Fairly-new Clojure enthusiast here, currently using Clojure to work through projecteuler.net problems as a means of learning. While using sets on one of the PE problems, I encountered what *might* be a bug. I admit that I haven't searched the backlog of messages from this group or the issues on GitHub, so if this is already known I apologize.

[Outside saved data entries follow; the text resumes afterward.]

Lemma devolve_janelas_concentracao (l : list ref) :
  Forall Datado l -> devolve h tudo (janelas_concentracao cfg l).
Proof.
  induction 1 as [|r l Hr Hl IH]; cbn [janelas_concentracao];
    [apply devolve_ret; exact I|].
  apply devolve_read. destruct Hr as [Hb Ht].
  destruct (bem_formado_data cfg (h r) Hb) as [[Hf _]|(_ & s & d & f2 & f4 & Hs & Hd & _ & H4)];
    [congruence|].
  rewrite Hs. cbn [index].
  eapply devolve_bind; [eapply (devolve_lift h (fun v => v = PyStr s)); reflexivity|].
  intros ? ->.
  eapply devolve_bind; [eapply (devolve_lift h (fun x => x = d)); [exact Hd|reflexivity]|].
  intros ? ->.
  eapply devolve_bind; [eapply (devolve_lift h tudo); [exact H4|exact I]|].
  intros fim _.
  eapply devolve_bind.
  { apply (devolve_na_janela false fim Datado (r :: l)).
    - intros r' [Hb' Ht']. split; [exact Hb'|intros _; exact Ht'].
    - constructor; [split|]; assumption. }
  intros cj Hcj. destruct (_ <=? _); [|exact IH].
  eapply devolve_bind.
  { apply devolve_soma_valores. eapply Forall_impl; [exact Hcj|]. intros r' [Hb' _]. exact Hb'. }
  intros total _. apply devolve_ret. exact I.
Qed.

Lemma devolve_concentracao_temporal (contratos : list ref) :
  Forall Bom contratos -> devolve h tudo (_detectar_concentracao_temporal cfg contratos).
Proof.
  intros Hl. unfold _detectar_concentracao_temporal.
  assert (H : devolve h (Forall Datado)
                (for_filter contratos
                   (fun r => c <- read r ;; ret (truthy (get_ (data_contrato c)))))).
  { induction Hl as [|r l Hr _ IH]; cbn [for_filter]; [apply devolve_ret; constructor|].
    eapply devolve_bind;
      [apply devolve_read, (devolve_ret h (fun b => b = tem_data (h r))); reflexivity|].
    intros b ->. eapply devolve_bind; [exact IH|]. intros xs Hxs. apply devolve_ret.
    destruct (tem_data (h r)) eqn:E; [constructor; [split|]|]; assumption. }
  eapply devolve_bind; [exact H|]. intros datas Hd.
  destruct datas as [|r0 datas']; [apply devolve_ret; exact I|].
  eapply devolve_bind.
  { apply (devolve_ordenar _ Datado); [|exact Hd].
    intros r [Hb Ht].
    destruct (bem_formado_data cfg (h r) Hb) as [[Hf _]|(_ & s & d & f2 & f4 & -> & _)];
      [congruence|]. eexists; reflexivity. }
  intros ordenadas Ho. apply devolve_janelas_concentracao, Ho.
Qed.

Here is the issue: I discovered that I could pass a list as the second parameter to set/union, and it would be merged into the the set passed as the first parameter and the new resulting set returned. However, if the number of items in the list exceeds the number of items in the set, then the return value is a list with any duplicate elements completely present.

To illustrate, here is a snippet from my REPL:

user=> (require '[clojure.set :as set])
nil
user=> (set/union #{1 2 3} #{2 3 4})
#{1 4 3 2}
user=> (set/union #{1 2 3} #{2 3 4 5})
#{1 4 3 2 5}
user=> (set/union #{1 2 3} (list 2 3 4))
#{1 4 3 2}
user=> (set/union #{1 2 3} (list 2 3 4 5))
(2 3 1 2 3 4 5)

Note that the last expression yields a list of 7 elements rather than a set of 5.

I have not tried this with more than two arguments, so I don't know that would affect the output. I did try putting a list as the first parameter, and that results in a list return value all the time.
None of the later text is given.